Sunday, October 3, 2010

Hearts In My Heart

Homecomings at the college where I work are three full days of fun--for the alumni, anyway.

For the staff, homecomings are several months of preparation that escalates into lots of work then into pure stress as the weekend approaches. We want the hundreds of graduates who are coming back to have a great time reconnecting with their old classmates and teachers. We want every event, every meal, every publication, every moment to be perfect.

That means that by the time the actual event rolls around many of us are just a tetch crabby. We are over-tired, and our brains are so filled with details we're beginning to worry that our hats won't fit. Frankly, we just want to get through the weekend to the nap we know is at the other end.

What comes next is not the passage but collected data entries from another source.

(** * BMI Calculator: the evaluator and the history aggregator of bmi_app.py

    The two pure functions of [bmi_app.py], [calculate_bmi] and
    [get_bmi_statistics], embedded as Rocq functions; then the password
    hash, the database functions and the forms of [main], with the
    database and the session passed explicitly.

    Number model.  Python's [float] is read as an exact rational ([Q]):
    arithmetic is exact, there is no overflow, no NaN and no infinity.
    Rational equality is [Qeq] ([==]); a value the code returns as a literal
    ([0.0], [0]) is stated with Leibniz equality.  An operation that raises
    in Python ([ZeroDivisionError], [IndexError]) yields [None]. *)

From Stdlib Require Import QArith Qround Qabs Lqa ZArith Lia Ascii.
From stdpp Require Import gmap strings list fin_maps sorting.

Open Scope Q_scope.

(** ** Python primitives on numbers *)

Module Py.

(** [x < y] and [x <= y] as Python evaluates them, to a [bool]. *)
Definition lt (x y : Q) : bool :=
  match x ?= y with Lt => true | _ => false end.

Definition gt (x y : Q) : bool :=
  match x ?= y with Gt => true | _ => false end.

Definition le (x y : Q) : bool := Qle_bool x y.

(** [x / y]: true division, [ZeroDivisionError] on a zero divisor. *)
Definition truediv (x y : Q) : option Q :=
  if Qeq_bool y 0 then None else Some (x / y).

(** [x ** n] for a literal integer exponent. *)
Definition pow (x : Q) (n : Z) : Q := x ^ n.

(** The integer nearest to [x], a tie going to the even neighbour. *)
Definition round_half_even (x : Q) : Z :=
  let f := Qfloor x in
  match Qcompare (x - inject_Z f) (1 # 2) with
  | Lt => f
  | Gt => (f + 1)%Z
  | Eq => if Z.even f then f else (f + 1)%Z
  end.

(** [round(x, ndigits)] for [ndigits >= 0]: the nearest multiple of
    [10 ** -ndigits], ties to even. *)
Definition round (x : Q) (ndigits : nat) : Q :=
  let scale := inject_Z (10 ^ Z.of_nat ndigits) in
  inject_Z (round_half_even (x * scale)) / scale.

End Py.

(** ** The BMI evaluator, [calculate_bmi] *)

(** The result is the pair [(bmi, category)]; [None] stands for a raised
    exception. *)
Definition calculate_bmi (weight height : Q) : option (Q * string) :=
  if Py.le height 0 then
    Some (0, "Invalid height"%string)
  else
    bmi ← Py.truediv weight (Py.pow height 2);
    let category :=
      if Py.lt bmi 18.5 then "Underweight"%string
      else if Py.le 18.5 bmi && Py.lt bmi 25 then "Normal weight"%string
      else if Py.le 25 bmi && Py.lt bmi 30 then "Overweight"%string
      else "Obese"%string in
    Some (Py.round bmi 2, category).

(** ** The history aggregator, [get_bmi_statistics] *)

(** One row of the frame that [get_user_bmi_history] reads: the columns of
    its [SELECT], in order. *)
Record Row := mkRow {
  weight : Q;
  height : Q;
  bmi : Q;
  category : string;
  recorded_at : Z
}.

(** A [DataFrame] is its rows, in the order the query returned them
    ([ORDER BY recorded_at DESC]: most recent first). *)
Definition DataFrame := list Row.

(** The values a statistics dictionary holds: [int], [float] and [str]. *)
Inductive value :=
| VInt (n : Z)
| VFloat (x : Q)
| VStr (s : string).

Module Pd.

(** [df.empty] *)
Definition empty (df : DataFrame) : bool :=
  match df with [] => true | _ :: _ => false end.

(** [len(df)] *)
Definition len (df : DataFrame) : Z := Z.of_nat (length df).

(** [df.iloc[i]]: a negative [i] counts from the end; [IndexError] out of
    bounds. *)
Definition iloc (df : DataFrame) (i : Z) : option Row :=
  if (0 <=? i)%Z then df !! Z.to_nat i
  else if (- len df <=? i)%Z then df !! Z.to_nat (len df + i)
  else None.

(** [df['bmi']] *)
Definition col_bmi (df : DataFrame) : list Q := map bmi df.

(** [Series.sum()] *)
Definition sum (s : list Q) : Q := fold_left Qplus s 0.

(** [Series.mean()]: the sum over the count.  On an empty column pandas
    gives NaN, which has no rational counterpart: no value. *)
Definition mean (s : list Q) : option Q :=
  match s with
  | [] => None
  | _ :: _ => Some (sum s / inject_Z (Z.of_nat (length s)))
  end.

(** One step of a running extremum: [y] replaces the running value [m]
    when it is [better]. *)
Definition pick (better : Q -> Q -> bool) (m y : Q) : Q :=
  if better y m then y else m.

(** [Series.min()] and [Series.max()]: the running least (greatest) value
    over the column; no value on an empty column. *)
Definition min (s : list Q) : option Q :=
  match s with
  | [] => None
  | x :: s' => Some (fold_left (pick Py.lt) s' x)
  end.

Definition max (s : list Q) : option Q :=
  match s with
  | [] => None
  | x :: s' => Some (fold_left (pick Py.gt) s' x)
  end.

End Pd.

(** The dictionary is built key by key, each value evaluated in the order
    of the literal; a conditional expression evaluates its test first and
    [and] short-circuits.  The column aggregates are reached only on a
    frame that has rows, where they have a value. *)
Definition get_bmi_statistics (df : DataFrame) : option (gmap string value) :=
  if Pd.empty df then Some ∅
  else
    total_records ← Some (VInt (Pd.len df));
    current_bmi ← (r ← Pd.iloc df 0; Some (VFloat (bmi r)));
    average_bmi ← VFloat <$> Pd.mean (Pd.col_bmi df);
    min_bmi ← VFloat <$> Pd.min (Pd.col_bmi df);
    max_bmi ← VFloat <$> Pd.max (Pd.col_bmi df);
    weight_change ←
      (if (1 <? Pd.len df)%Z then
         a ← Pd.iloc df 0; b ← Pd.iloc df (-1);
         Some (VFloat (weight a - weight b))
       else Some (VInt 0));
    bmi_trend ←
      (c1 ← (if (1 <? Pd.len df)%Z then
               a ← Pd.iloc df 0; b ← Pd.iloc df (-1);
               Some (Py.lt (bmi a) (bmi b))
             else Some false);
       if c1 : bool then Some (VStr "Increasing")
       else
         c2 ← (if (1 <? Pd.len df)%Z then
                 a ← Pd.iloc df 0; b ← Pd.iloc df (-1);
                 Some (Py.gt (bmi a) (bmi b))
               else Some false);
         if c2 : bool then Some (VStr "Decreasing")
         else Some (VStr "No trend"));
    Some (<["total_records" := total_records]>
          (<["current_bmi" := current_bmi]>
          (<["average_bmi" := average_bmi]>
          (<["min_bmi" := min_bmi]>
          (<["max_bmi" := max_bmi]>
          (<["weight_change" := weight_change]>
          (<["bmi_trend" := bmi_trend]> ∅))))))).

(** The trend string, as the conditional expression of the source picks
    it from the first and the last row. *)
Definition trend_of (n : Z) (first_bmi last_bmi : Q) : string :=
  if (1 <? n)%Z && Py.lt first_bmi last_bmi then "Increasing"
  else if (1 <? n)%Z && Py.gt first_bmi last_bmi then "Decreasing"
  else "No trend".

(** The scenario of the specification, most recent first.  It gives the BMI,
    the weight and the day of each record; the other columns are filled in. *)
Definition scenario : DataFrame :=
  [ mkRow 68 1.76 22.0 "Normal weight" 3;
    mkRow 70 1.73 23.5 "Normal weight" 2;
    mkRow 71 1.72 24.0 "Normal weight" 1 ].

(** ** The password hash, [hash_password]

    [hashlib.sha256] is SHA-256 as FIPS 180-4 defines it, on 32-bit words
    held in [Z]. *)

Module Hashlib.

Definition wrap (x : Z) : Z := x mod 2 ^ 32.

Definition rotr (n x : Z) : Z :=
  Z.lor (Z.shiftr x n) (wrap (Z.shiftl x (32 - n))).

Definition ch (x y z : Z) : Z :=
  Z.lxor (Z.land x y) (Z.land (Z.lxor x (2 ^ 32 - 1)) z).

Definition maj (x y z : Z) : Z :=
  Z.lxor (Z.lxor (Z.land x y) (Z.land x z)) (Z.land y z).

Definition big_sigma0 (x : Z) : Z :=
  Z.lxor (Z.lxor (rotr 2 x) (rotr 13 x)) (rotr 22 x).

Definition big_sigma1 (x : Z) : Z :=
  Z.lxor (Z.lxor (rotr 6 x) (rotr 11 x)) (rotr 25 x).

Definition small_sigma0 (x : Z) : Z :=
  Z.lxor (Z.lxor (rotr 7 x) (rotr 18 x)) (Z.shiftr x 3).

Definition small_sigma1 (x : Z) : Z :=
  Z.lxor (Z.lxor (rotr 17 x) (rotr 19 x)) (Z.shiftr x 10).

(** The constants are the first 32 bits of the fractional parts of the
    square and cube roots of the first primes. *)
Definition is_prime (p : Z) : bool :=
  forallb (fun d => negb (p mod d =? 0)%Z)
          (map Z.of_nat (seq 2 (Z.to_nat p - 2))).

Definition primes (n : nat) : list Z :=
  firstn n (List.filter is_prime (map Z.of_nat (seq 2 310))).

(** The largest [r] below [2 ^ bits] with [r ^ deg <= n], bit by bit. *)
Fixpoint iroot (bits : nat) (deg r n : Z) : Z :=
  match bits with
  | O => r
  | S b =>
      let r' := (r + 2 ^ Z.of_nat b)%Z in
      if (r' ^ deg <=? n)%Z then iroot b deg r' n else iroot b deg r n
  end.

Definition root_fraction (deg p : Z) : Z :=
  wrap (iroot 40 deg 0 (p * 2 ^ (32 * deg))).

Definition K : list Z := Eval vm_compute in map (root_fraction 3) (primes 64).

(** The eight working words. *)
Record words8 := W8 {
  wa : Z; wb : Z; wc : Z; wd : Z; we : Z; wf : Z; wg : Z; wh : Z
}.

Definition words8_of_list (l : list Z) : words8 :=
  match l with
  | [a; b; c; d; e; f; g; h] => W8 a b c d e f g h
  | _ => W8 0 0 0 0 0 0 0 0
  end.

Definition H0 : words8 :=
  Eval vm_compute in words8_of_list (map (root_fraction 2) (primes 8)).

Definition round (s : words8) (kw : Z * Z) : words8 :=
  let t1 := (wh s + big_sigma1 (we s) + ch (we s) (wf s) (wg s)
             + kw.1 + kw.2)%Z in
  let t2 := (big_sigma0 (wa s) + maj (wa s) (wb s) (wc s))%Z in
  W8 (wrap (t1 + t2)) (wa s) (wb s) (wc s)
     (wrap (wd s + t1)) (we s) (wf s) (wg s).

(** The message schedule: [n] more words after the sixteen of the block. *)
Fixpoint extend (n : nat) (w : list Z) : list Z :=
  match n with
  | O => w
  | S n' =>
      let t := length w in
      let x := wrap (small_sigma1 (nth (t - 2) w 0) + nth (t - 7) w 0
                     + small_sigma0 (nth (t - 15) w 0) + nth (t - 16) w 0)%Z in
      extend n' (w ++ [x])
  end.

Definition compress (s : words8) (block : list Z) : words8 :=
  let r := fold_left round (combine K (extend 48 block)) s in
  W8 (wrap (wa s + wa r)) (wrap (wb s + wb r)) (wrap (wc s + wc r))
     (wrap (wd s + wd r)) (wrap (we s + we r)) (wrap (wf s + wf r))
     (wrap (wg s + wg r)) (wrap (wh s + wh r)).

(** The [n] big-endian bytes of [x]. *)
Fixpoint be_bytes (n : nat) (x : Z) : list Z :=
  match n with
  | O => []
  | S n' => (Z.shiftr x (8 * Z.of_nat n') mod 256)%Z :: be_bytes n' x
  end.

Definition be_word (bytes : list Z) : Z :=
  fold_left (fun acc b => (acc * 256 + b)%Z) bytes 0%Z.

(** Padding: a one bit, zeros up to 56 modulo 64 bytes, the bit length. *)
Definition pad (msg : list Z) : list Z :=
  let len := Z.of_nat (length msg) in
  msg ++ [128%Z] ++ replicate (Z.to_nat ((55 - len) mod 64)) 0%Z
      ++ be_bytes 8 (8 * len).

(** Consecutive groups of [k] elements. *)
Fixpoint chunks {A} (fuel k : nat) (l : list A) : list (list A) :=
  match fuel, l with
  | O, _ | _, [] => []
  | S f, _ => firstn k l :: chunks f k (skipn k l)
  end.

Definition digest_words (msg : list Z) : words8 :=
  let p := pad msg in
  let ws := map be_word (chunks (length p) 4 p) in
  fold_left compress (chunks (length ws) 16 ws) H0.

But then something wonderful happens. We start to see the people instead of the party. I've worked here long enough that I have honest-to-goodness friends in the returning classes, and I begin to run into them.

Here's a new trustee, whose wife was my first student assistant and set the bar mighty high for all who have come after her. And there's Chop, a gorgeous brunette now working in community development who is as radiant and warm as she was when she wrote hometown news releases for me. I turn around at one reception to see Em, now doing "my" job at another college. Sleeping in Boy#4's bedroom are one of my all-time favorite students and her new husband.

I remember with a pang the young man who updated our websites and was essentially my Boy#5, and who died this year, unexpectedly and unfairly and far too young.

It's a weekend of bearhugs and laughter and occasional tears.

Twice over the weekend our choir sang a lovely song with lyrics taken from a poem by e.e.cummings. "I carry your heart with me," it starts, "(I carry it in my heart.)" As I listened I thought of all the students who have passed through my life in the past 14 years.

Homecoming reminds me why I love my job. These students will have many jobs after they graduate, and soon  this line will drop off their resumes altogether. That's fine with me. Long after they have forgotten that they ever worked in the public relations office, I remember. I carry their hearts with me.

1 comment:

  1. My high school graduation is next weekend and I enjoyed this post.